It seems that the original motivation for research on model-based user
interfaces stemmed from the observation that a large portion (up to a
half) of any serious program is devoted to supporting the UI.
Furthermore, the UI code is brittle, difficult to maintain and, as a
result, the UI is difficult to change, prototype, etc. More recently,
in the advent of ubiquitous computing, the heterogeneity of
presentation devices offered extra incentive for the research. Still,
it is important to note that the model-based UI community seems to be
concerned not only with flexible and platform-independent
specification of the displayed widgets, but also with automating those
aspects of the interface that have to do with the task flow,
interaction with the underlying application, and so on.

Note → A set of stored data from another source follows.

Definition Queue_try_from (row : QueueRow) : result PostgresError Queue :=
  let? q_name := parse_name QueueName_new (qr_name row) in
  let? terminal := number try_u64 (qr_terminal_retention_seconds row) in
  let? idempotency := number try_u64 (qr_idempotency_retention_seconds row) in
  let? maximum := transpose (option_map
    (fun maximum => let? maximum := number try_u64 maximum in
                    ok_or invalid_number (nonzero maximum)) (qr_max_outstanding_tasks row)) in
  let? starvation := number try_u64 (qr_starvation_timeout_seconds row) in
  Ok {| q_name := q_name; q_terminal_retention := from_secs terminal;
        q_idempotency_retention := from_secs idempotency; q_max_outstanding_tasks := maximum;
        q_starvation_timeout := from_secs starvation; q_paused_at := qr_paused_at row;
        q_created_at := qr_created_at row; q_updated_at := qr_updated_at row |}.

Record RetryPolicyColumns := {
  rc_kind : rstring;
  rc_base_delay : option Z;
  rc_factor : option Z;
  rc_max_delay : option Z;
}.

Definition policy_milliseconds (duration : Z) : result PostgresError Z :=
  ok_or InvalidRetryPolicy (try_i64 (as_millis duration)).

Definition retry_policy_columns (policy : RetryPolicy) : result PostgresError RetryPolicyColumns :=
  match policy with
  | Never => Ok {| rc_kind := str "never"; rc_base_delay := None; rc_factor := None;
                   rc_max_delay := None |}
  | Fixed delay =>
      let? delay := policy_milliseconds delay in
      Ok {| rc_kind := str "fixed"; rc_base_delay := Some delay; rc_factor := None;
            rc_max_delay := None |}
  | Exponential base_delay factor max_delay =>
      let? base_delay := policy_milliseconds base_delay in
      let? factor := ok_or InvalidRetryPolicy (try_i32 factor) in
      let? max_delay := policy_milliseconds max_delay in
      Ok {| rc_kind := str "exponential"; rc_base_delay := Some base_delay;
            rc_factor := Some factor; rc_max_delay := Some max_delay |}
  end.

Definition column_duration (milliseconds : Z) : result PostgresError Z :=
  let? milliseconds := number try_u64 milliseconds in
  Ok (from_millis milliseconds).
Definition complete_tasks (e : Env) (l : list Completion) (d : Db) : stmt (list bool) :=
  let now := e_now e in
  let? _ := collect (fun c => match co_result c with Some v => fmap Some (jsonb v) | None => Ok None end) l in
  guard? bool_decide (NoDup (map (fun c => lr_task_id (co_lease c)) l)) else invalid_parameter;
  let held := held_requests co_lease d l in
  let rows := map (fun ct => (lr_task_id (co_lease ct.1), ct.2, complete_row now (co_result ct.1) ct.2)) held in
  let? _ := collect (fun r => size_check RESULT_LIMIT_BYTES (k_result r.2)) rows in
  let? d' := update_rows now rows
    (finish_attempts (fun _ a => finish_attempt ASucceeded now None a) rows) d in
  Ok (d', map (fun c => bool_decide (lr_task_id (co_lease c) ∈ map (fun r => r.1.1) rows)) l).

(** [complete_task] is the statement of [complete_tasks] on one row. *)
Definition complete_task (e : Env) (lease : LeaseRenewal) (result : option Value) (d : Db) : stmt bool :=
  let? (d, done) := complete_tasks e [{| co_lease := lease; co_result := result |}] d in
  Ok (d, default false (head done)).

Record Failure := { fa_lease : LeaseRenewal; fa_error : Value; fa_retry_ms : option Z }.

(** Whether a failed or lost attempt leaves budget for another. *)
Definition retries (d : Db) (id : uuid) (t : TaskRec) : bool := failures d id t + 1 <? k_max_attempts t.

Definition fail_row (now : time) (d : Db) (id : uuid) (error : Value) (retry_ms : option Z)
    (t : TaskRec) : TaskRec :=
  let again := match retry_ms with Some _ => retries d id t | None => false end in {|
  k_spec := k_spec t; k_parent := k_parent t; k_state := if again then Pending else Failed;
  k_run_at := match retry_ms with Some ms => now + milliseconds ms | None => k_run_at t end;
  k_attempt := k_attempt t; k_failed_attempts := Some (failures d id t + 1);
  k_max_attempts := k_max_attempts t; k_retry := k_retry t; k_lease := None;
  k_cancel_requested_at := k_cancel_requested_at t; k_updated_at := now;
  k_completed_at := if again then None else Some now; k_result := k_result t;
  k_error := Some error |}.

Definition fail_tasks (e : Env) (l : list Failure) (d : Db) : stmt (list (option TaskState)) :=
  let now := e_now e in
  let? _ := collect (fun f => jsonb (fa_error f)) l in
  guard? bool_decide (NoDup (map (fun f => lr_task_id (fa_lease f)) l)) else invalid_parameter;
  let held := held_requests fa_lease d l in
  let rows := map (fun ft => (lr_task_id (fa_lease ft.1), ft.2,
                fail_row now d (lr_task_id (fa_lease ft.1)) (fa_error ft.1) (fa_retry_ms ft.1) ft.2)) held in
  let? _ := collect (fun r => size_check ERROR_LIMIT_BYTES (k_error r.2)) rows in
  let? d' := update_rows now rows (fun d => foldl (fun d r =>
      alter_attempt (finish_attempt AFailed now (k_error r.2)) r.1.1 (k_attempt r.1.2) d) d rows) d in
  Ok (d', map (fun f => k_state <$>
            list_find_fst (lr_task_id (fa_lease f)) (map (fun r => (r.1.1, r.2)) rows)) l).

Definition fail_task (e : Env) (lease : LeaseRenewal) (error : Value) (retry_ms : option Z) (d : Db)
    : stmt (option TaskState) :=
  let? (d, states) := fail_tasks e [{| fa_lease := lease; fa_error := error; fa_retry_ms := retry_ms |}] d in
  Ok (d, default None (head states)).

(** ** Recovery and administration *)

(** [ORDER BY tasks.lease_expires_at, tasks.id]. *)
Definition lease_expiry (t : TaskRec) : Z := default 0 (l_expires_at <$> k_lease t).
Definition expiry_le (a b : uuid * TaskRec) : Prop :=
  lease_expiry a.2 < lease_expiry b.2 \/ (lease_expiry a.2 = lease_expiry b.2 /\ a.1 <= b.1).
Global Instance expiry_le_dec : RelDecision expiry_le.
Proof. intros a b. unfold expiry_le. solve_decision. Defined.

Definition lease_expired : Value := VObject [(str "type", VString (str "lease_expired"))].

Definition recover_row (now : time) (d : Db) (id : uuid) (t : TaskRec) : TaskRec :=
  let again := retries d id t in {|
  k_spec := k_spec t; k_parent := k_parent t; k_state := if again then Pending else Failed;
  k_run_at := if again then now else k_run_at t;
  k_attempt := k_attempt t; k_failed_attempts := Some (failures d id t + 1);
  k_max_attempts := k_max_attempts t; k_retry := k_retry t; k_lease := None;
  k_cancel_requested_at := k_cancel_requested_at t; k_updated_at := now;
  k_completed_at := if again then None else Some now; k_result := k_result t;
  k_error := Some lease_expired |}.

Definition expired (now : time) (queue : rstring) (kt : uuid * TaskRec) : bool :=
  bool_decide (k_queue_name kt.2 = queue) && bool_decide (k_state kt.2 = Running)
  && match k_lease kt.2 with Some l => l_expires_at l <=? now | None => false end.

Definition recover_expired (e : Env) (queue : rstring) (limit : Z) (d : Db) : stmt Z :=
  let now := e_now e in
  let rows := map (fun kt => (kt.1, kt.2, recover_row now d kt.1 kt.2))
                (select_tasks e d (expired now queue) expiry_le limit) in
  let? d := update_rows now rows
    (finish_attempts (fun _ => finish_attempt ALost now (Some lease_expired)) rows) d in
  Ok (d, len rows).

(** UPDATE ... SET state = 'cancelled' of one row by its key, if outstanding,
    with its running attempt and the AFTER triggers. *)
Definition cancel_outstanding (e : Env) (error : Value) (id : uuid) (d : Db) : stmt (option TaskRec) :=
  match tasks d !! id with
  | Some t =>
      if outstanding (k_state t) then
        let now := e_now e in
        let new := cancel_row now error t in
        let? d := cancel_rows now error [(id, t)] d in
        let? d := after_update (trigger_fuel d) now id t new d in
        Ok (d, Some new)
      else Ok (d, None)
  | None => Ok (d, None)
  end.

Definition cancelled_error : Value := VObject [(str "type", VString (str "cancelled"))].

Definition cancel_task (e : Env) (id : uuid) (d : Db) : stmt (option TaskRec) :=
  cancel_outstanding e cancelled_error id d.

Definition valid_actor (actor : rstring) : bool :=
  negb (bool_decide (actor = [])) && (str_len actor <=? 255).

Definition record_audit (now : time) (actor action : rstring) (task schedule : option uuid) (d : Db) : Db :=
  set_audit (audit d ++ [{| au_actor := actor; au_action := action; au_task := task;
                            au_schedule := schedule; au_occurred_at := now |}]) d.

Definition admin_cancel_task (e : Env) (id : uuid) (actor : rstring) (d : Db) : stmt bool :=
  guard? valid_actor actor else invalid_parameter;
  let? (d, changed) := cancel_task e id d in
  match changed with
  | Some _ => Ok (record_audit (e_now e) actor (str "task.cancel") (Some id) None d, true)
  | None => Ok (d, false)
  end.

Definition retry_row (now : time) (d : Db) (id : uuid) (t : TaskRec) : TaskRec := {|
  k_spec := k_spec t; k_parent := k_parent t; k_state := Pending; k_run_at := now;
  k_attempt := k_attempt t; k_failed_attempts := k_failed_attempts t;
  k_max_attempts := Z.max (k_max_attempts t) (failures d id t + 1); k_retry := k_retry t;
  k_lease := None; k_cancel_requested_at := None; k_updated_at := now; k_completed_at := None;
  k_result := None; k_error := None |}.

Definition admin_retry_task (e : Env) (id : uuid) (actor : rstring) (d : Db) : stmt bool :=
  guard? valid_actor actor else invalid_parameter;
  match tasks d !! id with
  | Some t =>
      if bool_decide (k_state t = Failed \/ k_state t = Cancelled) then
        let? d := update_rows (e_now e) [(id, t, retry_row (e_now e) d id t)] (fun d => d) d in
        Ok (record_audit (e_now e) actor (str "task.retry") (Some id) None d, true)
      else Ok (d, false)
  | None => Ok (d, false)
  end.

(** ** Checkpoints, sleeps and waits *)

(** [SELECT ... FROM pgtask.tasks WHERE id = ... AND lease_token = ... FOR UPDATE]. *)
Definition active (lease : LeaseRenewal) (d : Db) : option TaskRec :=
  match tasks d !! lr_task_id lease with
  | Some t => if holds_lease (lr_attempt lease) (lr_lease_token lease) t then Some t else None
  | None => None
  end.

Definition step_key (lease : LeaseRenewal) (t : TaskRec) (step : rstring) (occurrence : Z) : StepKey :=
  (lr_task_id lease, sp_handler_version (k_spec t), step, occurrence).

Definition step_checks (step : rstring) (occurrence : Z) : bool :=
  sql_name_check MAX_TASK_NAME_BYTES step && (0 <=? occurrence).

Definition commit_checkpoint (e : Env) (lease : LeaseRenewal) (step : rstring) (occurrence : Z)
    (value : Value) (d : Db) : stmt (option (StepKey * CheckpointRec)) :=
  let? value := jsonb value in
  match active lease d with
  | Some t =>
      guard? step_checks step occurrence else check_violation;
      let k := step_key lease t step occurrence in
      let? (d, _) := insert_checkpoint (e_now e) k value d in
      Ok (d, (k,.) <$> checkpoints d !! k)
  | None => Ok (d, None)
  end.

Definition get_checkpoint (k : StepKey) (d : Db) : option CheckpointRec := checkpoints d !! k.

(** Leave the running state without an outcome: to [Pending] at [run_at], or to
    [Waiting]. *)
Definition park_row (now : time) (state : TaskState) (run_at : time) (t : TaskRec) : TaskRec := {|
  k_spec := k_spec t; k_parent := k_parent t; k_state := state; k_run_at := run_at;
  k_attempt := k_attempt t; k_failed_attempts := k_failed_attempts t;
  k_max_attempts := k_max_attempts t; k_retry := k_retry t; k_lease := None;
  k_cancel_requested_at := k_cancel_requested_at t; k_updated_at := now;
  k_completed_at := k_completed_at t; k_result := k_result t; k_error := k_error t |}.

Definition park (now : time) (lease : LeaseRenewal) (t : TaskRec) (state : TaskState) (run_at : time)
    (d : Db) : result sqlstate Db :=
  let? d := update_rows now [(lr_task_id lease, t, park_row now state run_at t)] (fun d => d) d in
  Ok (alter_attempt (fun a => finish_attempt ASuspended now (a_error a) a)
        (lr_task_id lease) (lr_attempt lease) d).

(** A [timestamptz] inside JSON; its text is not used by the program's logic. *)
Definition wake_json (text : time -> rstring) (wake_at : time) : Value :=
  VObject [(str "wake_at", VString (text wake_at))].

Definition suspend_task (text : time -> rstring) (e : Env) (lease : LeaseRenewal) (step : rstring)
    (occurrence : Z) (wake_at : option time) (delay_ms : option Z) (d : Db) : stmt (option time) :=
  guard? negb (Bool.eqb (bool_decide (wake_at = None)) (bool_decide (delay_ms = None))) else invalid_parameter;
  guard? (match delay_ms with Some ms => 0 <=? ms | None => true end) else invalid_parameter;
  match active lease d with
  | Some t =>
      let target := default (e_now e + milliseconds (default 0 delay_ms)) wake_at in
      guard? step_checks step occurrence else check_violation;
      let k := step_key lease t step occurrence in
      match checkpoints d !! k with
      | Some _ => Ok (d, None)
      | None =>
          let? (d, _) := insert_checkpoint (e_now e) k (wake_json text target) d in
          let? d := park (e_now e) lease t Pending target d in
          Ok (d, Some target)
      end
  | None => Ok (d, None)
  end.

Definition signal_json (value : Value) : Value :=
  VObject (map_collect [(str "outcome", VString (str "signal")); (str "value", value)]).
Definition timeout_json : Value := VObject [(str "outcome", VString (str "timeout"))].

(** INSERT INTO waits, re-arming a leftover row of the same key; another open
    wait of the task violates [waits_active_task_idx]. *)
Definition arm_wait (k : StepKey) (w : WaitRec) (d : Db) : result sqlstate Db :=
  if bool_decide (Exists (fun kw : StepKey * WaitRec =>
       step_task kw.1 = step_task k /\ kw.1 <> k /\ w_resolved kw.2 = None) (map_to_list (waits d)))
  then Err unique_violation
  else Ok (set_waits (<[k := w]> (waits d)) d).

Definition deadline (now : time) (timeout_ms : option Z) : option time :=
  option_map (fun ms => now + milliseconds ms) timeout_ms.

The typical approach is to specify the model of the interface and then
compile it into an efficient language (e.g. C, Java) and then compile
the resulting code together with the rest of the application for fast
execution.
Since the field is concerned with ease of development, testing and
deployment, merely creating complex specification languages was not
sufficient to declare success - significant portion of the effort is
going into developing appropriate user interface development
environments (e.g. [6]).
Another thing worth noting, is that, traditionally, presentation
models are static once created and compiled. Only recently did people
started noticing that certain aspects of the presentation may need to
be delayed until execution time to accomodate the growing diversity of
interaction devices. The ideas of Eisenstein, at
al. [1] are particularily close to ours. I
will summarize some of them in Section 4.
Model-based UI community seems to distinguish among the following
major classes of models:
- Application Model defines the capabilities of the
application. In case of [7] this means
describing various classes (in the OO sense) in terms of their
attributes, exceptions that methods may throw, methods together with
their preconditions and, finally, a list of events published by the
class.
- Task And Dialogue Models - although people seem to
consider them separate, both [7] and
[1] collapse the two into a single
structure. The talk/dialogue model describes the tasks that user
can perform with the system. The tasks include presenting
information to the user, obtaining information from the user,
invoking application functionality, etc.
- Presentation Model describes how the information is to be
presented to the user. It seems that it describes the interface in
terms of such low level elements as buttons, menus, etc.
- Platform Model contains information specific to the target
device: i.e. its resolution, color depth, input capabilities, and so
on. This level of modeling has emerged most recently in response to
the need for making part of the presentation modeling dynamic.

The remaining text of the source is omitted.